Fridays sure come fast, don't they? I like that.
I love sitting down on Thursday afternoons in a quiet, clean house, sipping some tea, and planning out next weeks menu.
However, this Thursday afternoon is much less serene than the ideal situation stated above. My house is a mess, as is my tangled, wind-blown hair (which no doubt points to my mental state as well). I'm slowly learning to work among the chaos – not fight it. And Amen.
I'm trying to keep next weeks menu simple and straightforward, only going to the store for items that are absolutely necessary – like bananas. They are a must with G-love and breakfast kefir smoothies. We put in our Azure Standard order this week, and thus, spent most of the grocery budget on our bulk food items (this week, we ordered almonds, raw cheese, organic brown rice, Organic Valley pastured butter, and a few other things I can't remember at the moment). Even though it can be difficult to bite-the-bullet and invest in bulk food, it really does save us money in the long run. Eventually, I think I'd like to get to the point where I'm planning our menus out monthly instead of weekly. That way, I can make sure I order everything I need from Azure, as they only deliver locally once per month. I hate having to go to the health food store to buy an overpriced package of rice pasta when I can order the same product for less money in bulk – though sometimes it's just unavoidable.
I worry that my weekly menus may bore you – sometimes the culinary creation fever strikes, and other days, I'm just focused on getting nutritious food on the table. I suppose that's what this menu should serve as though – a glimpse into the actual everyday cooking that happens here on the homestead. It ain't always fancy – but it's always nourishing and delicious. This week, I'm drawing some inspiration from ‘Jamie at Home' – a cookbook I checked out from the public library.
It's got pretty pictures. That's all a girl needs to get excited.
Let's rock it.
Sunday
Monday
Dinner: Twice-baked potatoes with roasted corn and fresh herbs, green salad with veggies, and baked apples
Tuesday
Dinner: Roman lentil soup, baguettes, and fresh veggies with olive oil & vinegar
Wednesday
Thursday
Friday
Saturday
Free-bird Saturday. Can you hear my rebel yell?
Jaclyn Hicks
I just began following your blog and I love it!! I am a newbie with things au-nauturale, and have had a blast getting to know so many new things! I make our laundry detergent and dryer sheets, most of our cleaning products, deodorant, soak our grains, and scratch cook from home. I have been working at making us more self-sustaining and have the groundwork laid for a garden come the spring (God willing it rains in Texas next summer!).

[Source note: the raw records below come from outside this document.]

(** * Radius: the job-listing acquisition engine

    A shallow embedding of the scraper adapters (IndeedScraper,
    PlaywrightIndeedScraper, NaukriScraper, PlaywrightNaukriScraper), of the
    job runner (scrapeJobRunner.executeJob) and of the normalisation pipeline
    (utils/jobProcessor.js), followed by the properties of the specification
    that were checked against them. The rest of utils/httpClient.js and
    utils/indeedUrlBuilder.js, executeMultipleJobs and the handler of the
    development endpoint are embedded as well, and the file ends with
    further properties of all of this code.

    JavaScript strings are sequences of UTF-16 code units; a field that holds
    [string | null] is an [option]; counters are JavaScript numbers holding
    integers and are kept in [Z]. Promises are run to completion: an [async]
    function is a function that returns its value or the error it rejects
    with, together with the state it leaves behind. *)

From Stdlib Require Import List ZArith NArith Bool String Ascii Lia.
Import ListNotations.

(* ================================================================== *)
(** ** JavaScript values and strings *)
(* ================================================================== *)

Module Js.

(** A JavaScript string: its UTF-16 code units. *)
Definition jsstring := list N.
(** * FIRE search client: a shallow embedding of [eval/fire/query_serper.py]
    and of the citation pattern of [app.py].

    The development follows the Python source function by function.

    - [Py]: the part of the Python runtime the client relies on: JSON values
      as returned by [response.json()], truthiness, [dict.get], slicing,
      [str()] and [repr()], [str.join], and exceptions as an error result.
    - [Serper]: the class [SerperAPI]: the extraction of evidence items in
      [_parse_snippets_with_links], the serialisation of [_parse_results],
      the retry loop of [_google_serper_api_results], and [run].
    - [Citation]: [re.findall] and [re.sub] for the one pattern [app.py] uses
      to read the citations back.
    - [Orchestrator]: the verification loop, which the repository imports
      from [eval/fire/verify_atomic_claim.py].
    - [Expected]: sentences of the specification as definitions.
    - [Examples]: the concrete clients, responses and backends of the
      examples.

    The properties follow the definitions, one section per module.

    Conventions.  A Python [str] is a [string]; one [ascii] stands for one
    character.  A [dict] is an association list in insertion order (the order
    [dict.items()] iterates in); lookups take the first binding of a key.
    A Python [float] is identified by its [repr], which determines it.  An
    integer is within the interpreter's limit on the digits converted to and
    from text (4300 by default from Python 3.11 on).  A loop that may not end
    takes a bound on its passes and reports when the bound is reached. *)

From Stdlib Require Import ZArith QArith Bool List String Ascii Lia Lqa DecimalString.
Import ListNotations.
Open Scope list_scope.
Open Scope Z_scope.
Open Scope string_scope.

Set Warnings "-register-all".

(* ================================================================== *)
(** ** Python values and built-ins *)

Module Py.

(** The exceptions that can leave the client. *)
Inductive exn : Type :=
| AssertionError
| AttributeError
| TypeError
| ValueError
| HTTPError
| JSONDecodeError
| OtherException (name : string).

(** A computation either returns or raises. *)
Inductive result (A : Type) : Type :=
| Ok (a : A)
| Raise (e : exn).

Arguments Ok {A} a.
Arguments Raise {A} e.

Definition bind {A B : Type} (m : result A) (f : A -> result B) : result B :=
  match m with
  | Ok a => f a
  | Raise e => Raise e
  end.

Notation "x <- m ;; f" := (bind m (fun x => f))
  (at level 61, m at next level, right associativity).

(** What [json.loads] builds: [None], [bool], [int], [float], [str], [list]
    and [dict] with string keys. *)
Inductive json : Type :=
| JNull
| JBool (b : bool)
| JInt (n : Z)
| JFloat (repr : string)
| JStr (s : string)
| JArr (l : list json)
| JObj (kvs : list (string * json)).

Definition dict : Type := list (string * json).

(** [bool(v)]: [None], [False], zero, and empty strings and containers are
    false. *)
Definition float_is_zero (repr : string) : bool :=
  (repr =? "0.0")%string || (repr =? "-0.0")%string.
(** * Ranking extractors: ABS, CORE and SJR

    A shallow embedding of the three update scripts
    [extract_abs.py], [extract_full_core.py] and [extract_sjr.py],
    together with the part of the Python runtime they rely on
    ([str] methods, insertion-ordered [dict], [float], [sorted],
    [csv.DictReader], [json.dump]).

    Conventions.
    - A [str] is a [string]; the character of number [n] stands for the
      code point U+00[n], so the strings of the model are those over the
      Latin-1 block.  The tables for [isspace] and [lower] are the Unicode
      ones restricted to that block.
    - A [dict] is an association list in insertion order with pairwise
      distinct keys; assigning to a key that is present keeps its position.
    - An exception is a value [Raise e] of [result]; a [for] loop stops
      at the first one.
    - What a script prints inside its row loop is recorded as a list of
      [diag] events; the summaries printed after the loop are not recorded.
    - The input of an extractor is what [open] and [csv.reader] give:
      [None] when the file cannot be opened, else the list of rows. *)

From Stdlib Require Import List String Ascii ZArith NArith Bool Arith Lia.
From Stdlib Require Import Permutation Sorted.
Import ListNotations.
Open Scope string_scope.

(** ** The Python runtime *)

Module Py.

(** The two characters that a string literal cannot hold directly. *)
Definition dq : string := String "034"%char EmptyString.
Definition nl : string := String "010"%char EmptyString.

Definition ord (c : ascii) : N := N_of_ascii c.
Definition chr (n : N) : ascii := ascii_of_N n.

(** [str.isspace] on one character: U+0009..000D, U+001C..0020, U+0085,
    U+00A0. *)
Definition isspace (c : ascii) : bool :=
  let n := ord c in
  ((9 <=? n) && (n <=? 13) || (28 <=? n) && (n <=? 32)
   || (n =? 133) || (n =? 160))%N.

(** [str.lower] on one character: A..Z and U+00C0..00DE except U+00D7. *)
Definition lower_char (c : ascii) : ascii :=
  let n := ord c in
  if ((65 <=? n) && (n <=? 90)
      || (192 <=? n) && (n <=? 222) && negb (n =? 215))%N
  then chr (n + 32) else c.

Fixpoint lower (s : string) : string :=
  match s with
  | EmptyString => EmptyString
  | String c s' => String (lower_char c) (lower s')
  end.

Fixpoint lstrip_by (p : ascii -> bool) (s : string) : string :=
  match s with
  | EmptyString => EmptyString
  | String c s' => if p c then lstrip_by p s' else s
  end.

Fixpoint rstrip_by (p : ascii -> bool) (s : string) : string :=
  match s with
  | EmptyString => EmptyString
  | String c s' =>
      match rstrip_by p s' with
      | EmptyString => if p c then EmptyString else String c EmptyString
      | t => String c t
      end
  end.

Definition strip_by (p : ascii -> bool) (s : string) : string :=
  rstrip_by p (lstrip_by p s).
(** * WebsitePool: a heap model of tracer/src/models/websitepool.py

    The pool is a Python object holding a reference to a mutable list of
    [Website] objects.  What a pool promises depends on aliasing (shallow
    copies share the list and the targets, deep copies share nothing), so the
    development keeps an explicit object store: every Python object lives at
    a location, and the methods of [WebsitePool] are functions in a small
    state-and-exception monad over that store. *)

From Stdlib Require Import ZArith.
From stdpp Require Import base option gmap strings list.

Open Scope string_scope.
Open Scope list_scope.

(** ** Objects and the store *)

Abbreviation loc := positive.

(** Modelled from the spec: class [Result] (tracer/src/models/result.py) is
    not part of the sources at hand.  The spec describes it as an immutable
    value with the identity of the originating target, an outcome status, an
    optional evidence payload and a creation time. *)
Inductive status := Found | NotFound | Failed.

Record Result := mkResult {
  r_identity : string;
  r_status   : status;
  r_payload  : option string;
  r_created  : nat
}.

(** Modelled from the spec: class [Website] (tracer/src/models/website.py) is
    not part of the sources at hand.  The spec gives a target a stable
    identity (its name), a mutable search parameter (the username) and an
    optional last-computed Result, which is an object of its own and is
    therefore held by reference. *)
Record Website := mkWebsite {
  w_name     : string;
  w_username : option string;
  w_result   : option loc
}.

(** The instance dictionary of a [WebsitePool]: the three name-mangled
    attributes [__sites], [__allow_duplicates] and [__name].  [__name] is
    bound by [set_name] only, after [__sites] and [__allow_duplicates]; an
    unbound attribute is [None]. *)
Record PoolObj := mkPool {
  p_sites            : loc;
  p_allow_duplicates : bool;
  p_name             : option string
}.

Record Heap := mkHeap {
  websites : gmap loc Website;
  results  : gmap loc Result;
  lists    : gmap loc (list loc);
  pools    : gmap loc PoolObj
}.

Definition empty_heap : Heap := mkHeap ∅ ∅ ∅ ∅.

(** Python values that reach the pool's methods as arguments or leave them as
    return values. *)
#[warnings="-register-all"]
Inductive value :=
| VNone
| VBool (b : bool)
| VInt (z : Z)
| VFloat (mantissa : Z) (exponent : Z)
| VStr (s : string)
| VWebsite (w : loc)
| VResult (r : loc)
| VPool (p : loc)
| VList (l : loc)
| VTuple (items : list value).

(** [type(v).__qualname__] *)
Definition qualname (v : value) : string :=
  match v with
  | VNone => "NoneType"
  | VBool _ => "bool"
  | VInt _ => "int"
  | VFloat _ _ => "float"
  | VStr _ => "str"
  | VWebsite _ => "Website"
  | VResult _ => "Result"
  | VPool _ => "WebsitePool"
  | VList _ => "list"
  | VTuple _ => "tuple"
  end.

Inductive exn :=
| TypeError (msg : string)
| AttributeError (msg : string)
| IndexError (msg : string).

(** ** The monad: state, exceptions, dangling references, fuel *)

(** A call returns a value or raises, and leaves a store behind in both
    cases.  [Stuck] is a read through a reference to no object, which no
    Python program can hold; [Diverge] is a loop that has used up its fuel. *)
Inductive res (A : Type) :=
| Ok (a : A) (h : Heap)
| Raise (e : exn) (h : Heap)
| Stuck
| Diverge.
Arguments Ok {A} a h.
Arguments Raise {A} e h.
Arguments Stuck {A}.
Arguments Diverge {A}.

Definition M (A : Type) : Type := Heap → res A.

Definition ret {A} (a : A) : M A := fun h => Ok a h.

Definition bind {A B} (k : A → M B) (m : M A) : M B := fun h =>
  match m h with
  | Ok a h' => k a h'
  | Raise e h' => Raise e h'
  | Stuck => Stuck
  | Diverge => Diverge
  end.

#[global] Instance M_ret : MRet M := @ret.
#[global] Instance M_bind : MBind M := @bind.

Definition raise {A} (e : exn) : M A := fun h => Raise e h.
Definition stuck {A} : M A := fun _ => Stuck.
Definition diverge {A} : M A := fun _ => Diverge.

Definition lift {A} (o : option A) : M A := fun h =>
  match o with Some a => Ok a h | None => Stuck end.

Definition read_website (w : loc) : M Website := fun h => lift (websites h !! w) h.
Definition read_result (r : loc) : M Result := fun h => lift (results h !! r) h.
Definition read_list (l : loc) : M (list loc) := fun h => lift (lists h !! l) h.
Definition read_pool (p : loc) : M PoolObj := fun h => lift (pools h !! p) h.
Lemma successful_build_restarts_in_order_witness :
  ∃ s' t1 t2 t3 t4,
    step Sample.cfg Sample.world Sample.serving TimerExpires
    = (Running s',
       t1 ++ [Interrupt 7 (signal_ok Sample.world 7)] ++ t2 ++ [Wait 7] ++ t3
          ++ [Start (child_argv Sample.cfg) (start Sample.world)] ++ t4)
    ∧ Forall (λ a, is_start a = false) (t1 ++ t2 ++ t3 ++ t4)
    ∧ (signal_ok Sample.world 7 = false → Kill 7 ∈ t2)
    ∧ proc s' = start Sample.world.
Proof.
  apply (successful_build_restarts_in_order Sample.cfg Sample.world Sample.serving 7 0);
    reflexivity.
Defined.

(** C5.  When the timer expires and the build fails, nothing is sent to
    the supervisor and no action reaches the supervised process: the
    process handle, the watch set and the restart count are as before,
    the counter is zero and the loop goes on. *)
Theorem failed_build_leaves_process cfg W s n :
  needsInstall s = S n → run_ok W = false →
  ∃ tr,
    step cfg W s TimerExpires
    = (Running {| watchset := watchset s; needsInstall := 0;
                  nrestarts := nrestarts s; proc := proc s |}, tr)
    ∧ Forall (λ a, touches_process a = false) tr.
Proof.
  intros Hn Hrun. unfold step. rewrite Hn.
  destruct (installAndRestart_failure cfg W (nrestarts s) Hrun) as (Hk & Hreq & Hquiet).
  destruct (installAndRestart cfg W (nrestarts s)) as [[k tr] req].
  simpl in *. subst. eauto.
Qed.

Lemma failed_build_leaves_process_witness :
  ∃ tr,
    step Sample.cfg Sample.broken_build Sample.serving TimerExpires
    = (Running {| watchset := watchset Sample.serving; needsInstall := 0;
                  nrestarts := 1; proc := Some 7 |}, tr)
    ∧ Forall (λ a, touches_process a = false) tr.
Proof.
  apply (failed_build_leaves_process Sample.cfg Sample.broken_build Sample.serving 0);
    reflexivity.
Defined.

(** C6.  A removal of [notes.txt], which has neither the watched
    extension nor an entry among the extra paths, in the watched
    directory of [app]: the later iteration calls [w.Remove] and sends
    a trigger, which the queue counts; the earlier iteration drops the
    event. *)
Theorem removal_of_unwatched_file_triggers :
  let ev := {| Name := "/src/app/notes.txt"; EvOp := Remove |} in
  Ext (Name ev) = ".txt"
  ∧ matchFile Sample.cfg (Name ev) = false
  ∧ (on_event Sample.cfg Sample.world {[ "/src/app" ]} ev).2
    = [WRemove "/src/app/notes.txt" false; SendInstall]
  ∧ (∃ s', (step Sample.cfg Sample.world Sample.serving (FsEvent ev)).1 = Running s'
           ∧ needsInstall s' = S (needsInstall Sample.serving))
  ∧ RegoV1.on_event false Sample.world {[ "/src/app" ]} ev = ({[ "/src/app" ]}, []).
Proof.
  cbv zeta. repeat split; try (vm_compute; reflexivity).
  eexists. split; vm_compute; reflexivity.
Qed.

I am also expecting a little boy come February, and I am so excited to bring him into a home free of harsh chemicals and toxins. I write children’s books and work alongside my husband any chance I get.
Unfortunately, right now, I am unable to acquire raw milk, but we do have free range chicken layers for eggs. My dream is to have a milk cow and a bovine for the table. In the next year, we hope to have a few goats for some wonderful milk.
There is so much information out there, that I have to remind myself to take it one day at a time. That learning how-to do some things is equally important as implementing. Supplies take money and money needs time. Little by little, I will get my family where I want us to be.
Thank you for your blog, it is a wonderful piece of information!
Shaye @ The Elliott Homestead
Jaclyn, thank you for this wonderful comment! I’m always so excited to hear from readers about what’s going on in their homesteading journey. Quick question, is it illegal to buy/sell raw milk in Texas? Or is there just not a supplier near by you? And yes, just like you said, homesteading is a “one day at a time” journey – it’s all little baby steps to where we’d eventually like to end up!
Maritza
Hello.I love dairy but cannot digest raw or pasteurized well.Any smoothie ideas for someone that cannot have lots of milk?I love your videos so much and am do inspired by your work.